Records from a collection
*** Begin section ***
Lemma exact_ok : not_ones v -> agree lo v (lf_key t) (Z.min (idx t) hi) ->
  longest v (routes top) (Some (lf_id (if is_root t then match c with d :: _ => d | [] => t end else t))).
Proof.
  intros (b & Hb & Hvb) Hag. destruct (is_root t) eqn:Er.
  - assert (Hk : lf_mask t = None /\ forall i, lo <= i < hi -> test_bit (lf_key t) i = false).
    { destruct (chain_ok t ltac:(left)) as (_ & Hk & _). assert (En : lf_mask t = None). { destruct (lf_mask t) eqn:E; [|done]. destruct (masked_cases t Hk) as [H _]; [by unfold masked; rewrite E|congruence]. }
      unfold idx in Hag. rewrite En in Hag. split; [done|]. inversion Hk as [? bit _ _ _ Hbits| | |]; subst; [|congruence..]. intros i Hi. rewrite Hbits by done. rewrite <- (Hbits b Hb), <- Hag by lia. done. }
    destruct Hk as [En Hz]. assert (Hit : idx t = hi + 1) by (unfold idx; by rewrite En).
    assert (Hreal : forall y, y ∈ routes top -> is_root y = false -> covers y v -> exists z, z ∈ c /\ y = clean z).
    { intros y Hy Hry Hc. destruct (elem_clean y (t :: c)) as (z & [->|Hz']%elem_of_cons & ->); [|change (is_root (clean t)) with (is_root t) in Hry; congruence|by exists z].
      eapply (cover_here v fs (Leaf (t :: c)) (clean t)); try done; [left|by apply Hok|]. intros i Hi1 Hi2. apply Hz. lia. }
    pose proof chain_in as Hin. pose proof chain_agree as Hca. pose proof chain_masked as Hcm. pose proof chain_ok as Hco. destruct c as [|d c'].
    + exists (clean t). split_and!; [apply Hin; left|done|]. change (is_root (clean t)) with (is_root t). rewrite Er. intros y Hy Hry Hc. destruct (Hreal y Hy Hry Hc) as (z & Hz' & _). by apply elem_of_nil in Hz'.
    + assert (Hd : d ∈ t :: d :: c') by (right; left). exists (clean d). split_and!; [by apply Hin|done|]. change (is_root (clean d)) with (is_root d).
      destruct (masked_cases d) as [-> _]; [by apply Hco|apply Hcm; left|]. change (idx (clean d)) with (idx d). split.
      * intros i Hi. transitivity (test_bit (lf_key t) i); [apply (Hca d t); [done|left|]|symmetry; apply Hag]; change (idx (clean d)) with (idx d) in Hi; lia.
      * intros y Hy Hry Hc. destruct (Hreal y Hy Hry Hc) as (z & Hz' & ->). apply elem_of_cons in Hz' as [->|Hz']; [done|].
        destruct Hch as (_ & _ & _ & Hs & _). apply StronglySorted_inv in Hs as [Hs _]. apply StronglySorted_inv in Hs as [_ Hs]. rewrite List.Forall_forall in Hs.
        apply list_elem_of_In, Hs in Hz'. change (idx (clean z)) with (idx z). lia.
  - exists (clean t). split_and!; [apply chain_in; left|done|]. change (is_root (clean t)) with (is_root t). rewrite Er. split; [by apply agree_sym|].
    intros y Hy Hry Hc. change (idx (clean t)) with (idx t). destruct (Z.le_gt_cases (idx y) (idx t)); [done|].
    destruct (deeper_in_chain t y ltac:(left) Hy Hc ltac:(lia)) as (z & [->|Hz]%elem_of_cons & ->); [done|]. apply chain_idx in Hz. change (idx (clean z)) with (idx z) in *. lia.
Qed.

(** The key and the address differ at bit [d] first. *)
Lemma diff_ok d i : lo <= d < hi -> 0 <= i -> agree lo v (lf_key t) d -> test_bit v d <> test_bit (lf_key t) d ->
  longest v (routes top) (match match_chain v (-1 - d) i (match lf_mask t with None => c | Some _ => t :: c end) with
                          | Some x => Some (lf_id x) | None => match_up v (-1 - d) i fs (Leaf (t :: c)) end).
Proof.
  intros Hd Hi Hag Hne. set (cs := match lf_mask t with None => c | Some _ => t :: c end).
  assert (Hcs : (forall x, x ∈ cs -> x ∈ t :: c /\ route_ok x /\ masked x) /\ StronglySorted (fun x y => idx y < idx x) cs /\ forall x, x ∈ t :: c -> idx x <= d -> x ∈ cs).
  { pose proof Hch as (_ & _ & _ & Hs & _). unfold cs. destruct (lf_mask t) as [m|] eqn:E; split_and!; try done.
    - intros x Hx. split_and!; [done|by apply chain_ok|]. apply elem_of_cons in Hx as [->|Hx]; [by unfold masked; rewrite E|by apply chain_masked].
    - intros x Hx. split_and!; [by right|apply chain_ok; by right|by apply chain_masked].
    - by apply StronglySorted_inv in Hs as [Hs _].
    - intros x [->|Hx]%elem_of_cons Hle; [|done]. unfold idx in Hle. rewrite E in Hle. lia. }
  destruct Hcs as (Hcs1 & Hcs2 & Hcs3). clearbody cs.
  assert (Hcov : forall x, (forall i, lo <= i < Z.min (idx x) hi -> test_bit (lf_key x) i = test_bit (lf_key t) i) -> idx x <= d -> covers x v).
  { intros x Hx Hle j Hj. rewrite Hx by lia. symmetry. apply Hag. lia. }
  assert (Hle : forall y, y ∈ routes top -> covers y v -> idx y <= d).
  { intros y Hy Hc. eapply (cover_diff v fs (Leaf (t :: c)) (clean t)); try done; [left|by apply Hok|]. by destruct Hch as (_ & H & _). }
  pose proof (match_chain_ok v d i cs Hi (fun x Hx => proj2 (Hcs1 x Hx)) Hcs2 ltac:(lia)) as Hm. destruct (match_chain v (-1 - d) i cs) as [x|].
  - destruct Hm as (M1 & M2 & M3). destruct (Hcs1 x M1) as (Hx & Hxo & Hxm). exists (clean x). split_and!; [by apply chain_in|done|]. change (is_root (clean x)) with (is_root x).
    destruct (masked_cases x (proj1 (proj2 Hxo)) Hxm) as [-> _]. change (idx (clean x)) with (idx x). split.
    + apply (Hcov x); [|done]. intros j Hj. apply chain_agree; [done|left|lia].
    + intros y Hy Hry Hc. destruct (Z.le_gt_cases (idx y) (idx x)); [done|]. destruct (deeper_in_chain x y Hx Hy Hc ltac:(lia)) as (z & Hz & ->). apply (M3 z); [apply Hcs3; [done|]|]; by apply (Hle (clean z)).
  - assert (Hway : forall y, y ∈ routes top -> covers y v -> on_way fs y).
    { intros y Hy Hc. destruct (cover_way v fs (Leaf (t :: c)) y) as [Hin|Hw]; try done. exfalso. apply elem_clean in Hin as (z & Hz & ->). pose proof (Hle _ Hy Hc) as H. pose proof (Hm z (Hcs3 z Hz H)) as H'. change (idx (clean z)) with (idx z) in H. lia. }
    assert (Hwf : wf (hole_b fs) (Leaf (t :: c))) by exact Hch.
    pose proof (match_up_ok v d i fs ltac:(lia) Hi (Leaf (t :: c)) Hup Hmk Hwf Hok) as H. destruct (match_up v (-1 - d) i fs (Leaf (t :: c))) as [id|].
    + destruct H as (x & U1 & U2 & U3 & U4 & U5 & U6). exists x. split_and!; [done|done|]. destruct (masked_cases x (proj1 (proj2 (Hok x U1))) U2) as [-> _]. split.
      * apply Hcov; [|done]. intros j Hj. apply (U5 (clean t)); [left|lia].
      * intros y Hy _ Hc. apply U6; [by apply Hway|by apply Hle].
    + intros y Hy _ Hc. pose proof (H y (Hway y Hy Hc)). pose proof (Hle y Hy Hc). lia.
Qed.
End Found.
*** End section ***
* _EXERCISE DESCRIPTION_:
Work out how many lines of the data hold the string "longest". State only that number.

* _YOUR SOLUTION_:
2